Print nothing but the lines below starting at the line that holds "Theorem chunk_batches (lst" and ending at the line that holds "(** X8. [build_status]", including both, each exactly as written.

=====

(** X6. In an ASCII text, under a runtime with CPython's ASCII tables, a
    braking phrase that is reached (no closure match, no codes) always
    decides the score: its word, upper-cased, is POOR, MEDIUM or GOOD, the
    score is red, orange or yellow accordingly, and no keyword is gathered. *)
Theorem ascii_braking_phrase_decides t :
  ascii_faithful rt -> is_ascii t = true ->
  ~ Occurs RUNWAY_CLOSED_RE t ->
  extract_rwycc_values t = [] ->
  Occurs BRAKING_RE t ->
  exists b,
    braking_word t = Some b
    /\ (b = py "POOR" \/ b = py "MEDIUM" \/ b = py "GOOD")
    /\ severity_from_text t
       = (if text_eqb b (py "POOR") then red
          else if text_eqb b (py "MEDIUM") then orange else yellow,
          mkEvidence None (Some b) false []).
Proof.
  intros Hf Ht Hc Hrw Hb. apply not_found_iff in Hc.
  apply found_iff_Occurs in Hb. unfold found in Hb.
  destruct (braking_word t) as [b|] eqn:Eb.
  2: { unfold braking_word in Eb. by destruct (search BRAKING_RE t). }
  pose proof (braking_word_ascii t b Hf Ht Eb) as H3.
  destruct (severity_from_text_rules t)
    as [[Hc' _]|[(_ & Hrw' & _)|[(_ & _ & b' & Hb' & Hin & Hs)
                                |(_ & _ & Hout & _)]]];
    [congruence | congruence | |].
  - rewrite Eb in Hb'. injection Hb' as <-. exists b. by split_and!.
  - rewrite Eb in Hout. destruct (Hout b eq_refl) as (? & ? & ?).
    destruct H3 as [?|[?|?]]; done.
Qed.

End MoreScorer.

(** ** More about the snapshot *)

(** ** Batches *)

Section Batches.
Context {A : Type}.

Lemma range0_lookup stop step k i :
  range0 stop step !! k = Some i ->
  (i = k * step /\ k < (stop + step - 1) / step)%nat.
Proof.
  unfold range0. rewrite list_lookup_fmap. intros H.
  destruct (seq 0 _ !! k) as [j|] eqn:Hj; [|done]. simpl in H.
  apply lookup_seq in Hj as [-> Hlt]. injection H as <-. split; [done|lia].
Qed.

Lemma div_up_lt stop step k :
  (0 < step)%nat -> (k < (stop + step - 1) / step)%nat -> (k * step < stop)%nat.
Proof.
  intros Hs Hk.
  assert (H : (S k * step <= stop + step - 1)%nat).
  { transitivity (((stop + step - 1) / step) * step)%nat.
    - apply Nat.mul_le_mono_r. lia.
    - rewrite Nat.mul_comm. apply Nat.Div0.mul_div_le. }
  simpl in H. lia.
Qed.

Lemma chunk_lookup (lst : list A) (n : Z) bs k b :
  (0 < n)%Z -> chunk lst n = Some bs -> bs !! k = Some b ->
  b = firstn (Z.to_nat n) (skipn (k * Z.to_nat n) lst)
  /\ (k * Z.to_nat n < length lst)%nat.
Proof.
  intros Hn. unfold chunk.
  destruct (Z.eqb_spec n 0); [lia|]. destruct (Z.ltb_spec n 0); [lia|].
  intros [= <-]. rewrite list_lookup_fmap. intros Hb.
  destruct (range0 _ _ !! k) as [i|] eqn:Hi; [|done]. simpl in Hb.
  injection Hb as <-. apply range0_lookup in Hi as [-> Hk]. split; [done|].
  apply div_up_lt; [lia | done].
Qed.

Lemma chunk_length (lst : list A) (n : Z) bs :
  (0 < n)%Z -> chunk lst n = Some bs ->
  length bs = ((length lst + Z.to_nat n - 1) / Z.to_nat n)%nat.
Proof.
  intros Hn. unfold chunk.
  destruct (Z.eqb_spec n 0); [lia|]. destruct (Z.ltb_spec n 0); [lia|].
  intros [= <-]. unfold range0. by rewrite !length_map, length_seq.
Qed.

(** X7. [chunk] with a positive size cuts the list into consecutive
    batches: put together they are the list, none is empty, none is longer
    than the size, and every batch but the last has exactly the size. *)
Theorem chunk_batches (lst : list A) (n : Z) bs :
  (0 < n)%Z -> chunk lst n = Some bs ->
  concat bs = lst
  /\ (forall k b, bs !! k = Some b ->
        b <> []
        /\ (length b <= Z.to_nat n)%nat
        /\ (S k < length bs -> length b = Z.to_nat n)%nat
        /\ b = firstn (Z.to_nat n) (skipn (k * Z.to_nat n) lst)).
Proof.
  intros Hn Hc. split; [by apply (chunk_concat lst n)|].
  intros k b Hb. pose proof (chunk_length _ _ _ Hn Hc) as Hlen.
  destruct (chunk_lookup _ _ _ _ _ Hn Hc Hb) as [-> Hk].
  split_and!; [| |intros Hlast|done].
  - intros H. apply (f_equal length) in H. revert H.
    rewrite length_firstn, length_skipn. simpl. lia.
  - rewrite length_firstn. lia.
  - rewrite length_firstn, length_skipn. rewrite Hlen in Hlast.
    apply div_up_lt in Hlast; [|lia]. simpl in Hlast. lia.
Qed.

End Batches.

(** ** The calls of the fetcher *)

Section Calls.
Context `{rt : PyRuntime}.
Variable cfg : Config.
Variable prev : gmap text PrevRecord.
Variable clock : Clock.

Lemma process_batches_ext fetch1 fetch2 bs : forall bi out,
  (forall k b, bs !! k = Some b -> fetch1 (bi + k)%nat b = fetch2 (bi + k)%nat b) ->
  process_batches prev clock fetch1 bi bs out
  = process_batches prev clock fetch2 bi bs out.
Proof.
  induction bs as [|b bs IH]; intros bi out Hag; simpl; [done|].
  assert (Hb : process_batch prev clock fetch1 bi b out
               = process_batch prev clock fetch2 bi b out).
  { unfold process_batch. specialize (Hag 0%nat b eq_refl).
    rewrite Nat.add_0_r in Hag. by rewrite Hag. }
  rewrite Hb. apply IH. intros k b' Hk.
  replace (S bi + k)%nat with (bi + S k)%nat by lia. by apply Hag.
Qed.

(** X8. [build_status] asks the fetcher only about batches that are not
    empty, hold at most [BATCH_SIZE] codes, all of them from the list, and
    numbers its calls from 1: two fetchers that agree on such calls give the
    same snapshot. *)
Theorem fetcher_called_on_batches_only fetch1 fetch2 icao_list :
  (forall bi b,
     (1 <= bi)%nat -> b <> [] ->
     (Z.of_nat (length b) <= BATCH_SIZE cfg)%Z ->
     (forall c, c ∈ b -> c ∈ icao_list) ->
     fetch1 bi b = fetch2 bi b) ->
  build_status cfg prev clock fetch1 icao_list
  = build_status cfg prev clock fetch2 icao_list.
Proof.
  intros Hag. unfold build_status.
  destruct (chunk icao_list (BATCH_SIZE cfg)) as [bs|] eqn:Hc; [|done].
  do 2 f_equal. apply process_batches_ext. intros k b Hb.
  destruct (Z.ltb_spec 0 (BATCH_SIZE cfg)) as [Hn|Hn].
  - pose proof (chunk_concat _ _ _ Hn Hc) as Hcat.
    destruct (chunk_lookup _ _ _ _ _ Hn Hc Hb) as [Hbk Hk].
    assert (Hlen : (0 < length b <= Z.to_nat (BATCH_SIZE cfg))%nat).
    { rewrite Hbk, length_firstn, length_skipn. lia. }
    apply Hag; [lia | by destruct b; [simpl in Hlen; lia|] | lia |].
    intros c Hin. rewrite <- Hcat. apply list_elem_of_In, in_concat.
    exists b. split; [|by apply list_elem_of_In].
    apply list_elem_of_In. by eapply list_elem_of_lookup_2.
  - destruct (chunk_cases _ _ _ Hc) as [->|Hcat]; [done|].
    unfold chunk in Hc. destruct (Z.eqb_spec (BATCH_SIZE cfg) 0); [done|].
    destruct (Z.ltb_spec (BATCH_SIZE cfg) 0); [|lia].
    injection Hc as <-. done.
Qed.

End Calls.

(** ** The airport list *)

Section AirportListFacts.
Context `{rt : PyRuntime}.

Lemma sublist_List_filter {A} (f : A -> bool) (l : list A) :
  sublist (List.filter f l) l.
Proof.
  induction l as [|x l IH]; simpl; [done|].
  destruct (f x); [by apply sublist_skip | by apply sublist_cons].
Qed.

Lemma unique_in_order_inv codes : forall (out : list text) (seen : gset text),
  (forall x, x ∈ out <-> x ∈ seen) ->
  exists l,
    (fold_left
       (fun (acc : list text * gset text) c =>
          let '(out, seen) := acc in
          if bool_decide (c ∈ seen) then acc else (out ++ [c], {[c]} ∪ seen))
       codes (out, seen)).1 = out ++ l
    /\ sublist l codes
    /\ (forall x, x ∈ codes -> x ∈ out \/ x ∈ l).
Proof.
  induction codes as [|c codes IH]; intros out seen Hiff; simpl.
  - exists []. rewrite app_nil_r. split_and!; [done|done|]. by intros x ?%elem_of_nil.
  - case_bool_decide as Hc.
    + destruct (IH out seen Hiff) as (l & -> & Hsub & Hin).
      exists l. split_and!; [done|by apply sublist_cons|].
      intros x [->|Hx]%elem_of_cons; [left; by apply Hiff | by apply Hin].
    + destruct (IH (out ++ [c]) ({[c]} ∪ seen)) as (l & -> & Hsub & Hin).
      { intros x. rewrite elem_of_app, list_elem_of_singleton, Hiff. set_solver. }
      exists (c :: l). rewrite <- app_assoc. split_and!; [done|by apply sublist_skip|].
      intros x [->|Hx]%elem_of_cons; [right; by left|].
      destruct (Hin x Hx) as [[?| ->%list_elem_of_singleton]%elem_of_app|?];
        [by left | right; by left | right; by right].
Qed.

=====

**TASK OUTPUT:**
Theorem chunk_batches (lst : list A) (n : Z) bs :
  (0 < n)%Z -> chunk lst n = Some bs ->
  concat bs = lst
  /\ (forall k b, bs !! k = Some b ->
        b <> []
        /\ (length b <= Z.to_nat n)%nat
        /\ (S k < length bs -> length b = Z.to_nat n)%nat
        /\ b = firstn (Z.to_nat n) (skipn (k * Z.to_nat n) lst)).
Proof.
  intros Hn Hc. split; [by apply (chunk_concat lst n)|].
  intros k b Hb. pose proof (chunk_length _ _ _ Hn Hc) as Hlen.
  destruct (chunk_lookup _ _ _ _ _ Hn Hc Hb) as [-> Hk].
  split_and!; [| |intros Hlast|done].
  - intros H. apply (f_equal length) in H. revert H.
    rewrite length_firstn, length_skipn. simpl. lia.
  - rewrite length_firstn. lia.
  - rewrite length_firstn, length_skipn. rewrite Hlen in Hlast.
    apply div_up_lt in Hlast; [|lia]. simpl in Hlast. lia.
Qed.

End Batches.

(** ** The calls of the fetcher *)

Section Calls.
Context `{rt : PyRuntime}.
Variable cfg : Config.
Variable prev : gmap text PrevRecord.
Variable clock : Clock.

Lemma process_batches_ext fetch1 fetch2 bs : forall bi out,
  (forall k b, bs !! k = Some b -> fetch1 (bi + k)%nat b = fetch2 (bi + k)%nat b) ->
  process_batches prev clock fetch1 bi bs out
  = process_batches prev clock fetch2 bi bs out.
Proof.
  induction bs as [|b bs IH]; intros bi out Hag; simpl; [done|].
  assert (Hb : process_batch prev clock fetch1 bi b out
               = process_batch prev clock fetch2 bi b out).
  { unfold process_batch. specialize (Hag 0%nat b eq_refl).
    rewrite Nat.add_0_r in Hag. by rewrite Hag. }
  rewrite Hb. apply IH. intros k b' Hk.
  replace (S bi + k)%nat with (bi + S k)%nat by lia. by apply Hag.
Qed.

(** X8. [build_status] asks the fetcher only about batches that are not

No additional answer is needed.